Subtle functional collective motions in pancreatic-like ribonucleases: From ribonuclease a to angiogenin.

The anal. of the dynamic behavior of enzymes is fundamental to structural biol. A direct relationship between protein flexibility and biol. function has been shown for bovine pancreatic RNase (RNase A) (Rasmussen et al., Nature 1992;357:423-424). More recently, crystallog. studies have shown that functional motions in RNase A involve the enzyme b-sheet regions that move concertedly on substrate binding and release (Vitagliano et al., Proteins 2002;46:97-104).

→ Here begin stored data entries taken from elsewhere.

Lemma stop_sprint_ok db role actor S id counts m db' : record_of (bs_db db) id Staged = None → counts ≠ [] →
  stop_sprint db role actor S id counts m = Ok db' →
  (db' = db ∧ ∃ r, r ∈ rows_of db ∧ rq_id r = id ∧ is_stop r = true)
  ∨ ∃ row e db1, record_of (bs_db db) id Committed = None ∧ record_of (bs_db db) id Discarded = None
      ∧ apply_budget db S [("sprint_budget", VDict [("by_type", VDict counts)])] = Ok db1
      ∧ db' = push (set_state db1 S row SS_STOPPED) (new_row id e)
      ∧ get e "kind" = VStr (enum_value SPRINT_STOPPED).
Proof.
  intros Hns Hne. unfold stop_sprint. destruct (show_sprint _ _) as [row|]; [|done]. cbn [mbind res_bind]. rewrite Hns.
  destruct (record_of (bs_db db) id Committed) as [e|] eqn:E.
  - destruct (same_stop _ _ _ _ _) eqn:Es; [|done]. cbn. intros [= <-]. left. split; [done|].
    apply record_of_Some in E as (r & Hr & Hid & _ & <-). exists r. split_and!; [done..|]. by eapply same_stop_is_stop.
  - destruct (transition_for _ _ _); [|done]. cbn [mbind res_bind]. destruct counts as [|p counts]; [done|].
    destruct (apply_budget _ _ _) as [db1|] eqn:Ea; [|done]. cbn [mbind res_bind]. intros [Hd ->]%commit_in_ok. right.
    assert (record_of (bs_db db) id Discarded = None) as Hd'.
    { rewrite <-(apply_budget_db _ _ _ _ Ea). exact Hd. }
    exists row. do 2 eexists. split_and!; [done|done|done|done|done].
Qed.

(** A settled record under an id of its own that charges, restores and stops nothing. *)
Definition plain_record (db : BStore) (r : Row) : Prop :=
  rq_id r ∉ rq_id <$> rows_of db ∧ rq_status r = Committed
  ∧ budget_kind r = false ∧ is_stop r = false.

(** The typed stop and its charge come in together. *)
Lemma fresh_stop db id S t typed charge rest :
  charge_row charge id S t → rq_id typed = id +:+ TYPED_SUFFIX → rq_status typed = Committed → budget_kind typed = false →
  rq_id typed ∉ rq_id <$> rows_of db → rq_id charge ∉ rq_id <$> rows_of db →
  NoDup (rq_id <$> [typed; charge] ++ rest) → (∀ r, r ∈ rest → plain_record db r) →
  Fresh db ([typed; charge] ++ rest).
Proof.
  intros Hcr Htid Htst Htk Hfresh_t Hfresh Hnd Hrest. pose proof Hcr as (Hcid & Hcst & Hck & _ & Hct).
  split; [done|..]; intros r.
  - intros Hr. rewrite elem_of_app, !elem_of_cons, elem_of_nil in Hr. destruct Hr as [[->|[->|[]]]|Hr]; [done..|]. by apply Hrest.
  - intros Hr. rewrite elem_of_app, !elem_of_cons, elem_of_nil in Hr.
    destruct Hr as [[->|[->|[]]]|Hr]; [by rewrite Htst|by rewrite Hcst|]. by destruct (Hrest r Hr) as (_ & -> & _).
  - intros Hr Hk. rewrite elem_of_app, !elem_of_cons, elem_of_nil in Hr. destruct Hr as [[->|[->|[]]]|Hr]; [congruence|by exists t|].
    destruct (Hrest r Hr) as (_ & _ & Hk' & _). congruence.
  - intros Hr (_ & Hk & _). exists typed. rewrite elem_of_app, !elem_of_cons, elem_of_nil in Hr |- *.
    destruct Hr as [[->|[->|[]]]|Hr]; [congruence|rewrite Hcid; tauto|]. destruct (Hrest r Hr) as (_ & _ & Hk' & _). congruence.
  - intros x Hr Hs Hx. rewrite elem_of_app, !elem_of_cons, elem_of_nil in Hr. destruct Hr as [[->|[->|[]]]|Hr].
    + rewrite Htid in Hx. apply append_inj_r in Hx as <-. rewrite !fmap_app, <-Hcid.
      apply elem_of_app. right. apply elem_of_app. left. apply list_elem_of_further, list_elem_of_here.
    + unfold is_stop in Hs. by rewrite Hck in Hs.
    + destruct (Hrest r Hr) as (_ & _ & _ & Hns). congruence.
Qed.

These motions have been shown to correspond to intrinsic dynamic properties of the native enzyme by mol. dynamics (MD) simulations. To unveil the occurrence of these collective motions in other members of pancreatic-like superfamily, we carried out MD simulations on human angiogenin (Ang). Essential dynamics (ED) analyses performed on the trajectories reveal that Ang exhibits collective motions similar to RNase A, despite the limited sequence identity (33%) of the two proteins. Furthermore, we show that these collective motions are also present in ensembles of exptl. detd. structures of both Ang and RNase A. Finally, these subtle concerted b-sheet motions were also obsd. for other two members of the pancreatic-like superfamily by comparing the ligand-bound and ligand-free structures of these enzymes. Taken together, these findings suggest that pancreatic-like RNases share an evolutionary conserved dynamic behavior consisting of subtle b-sheet motions, which are essential for substrate binding and release.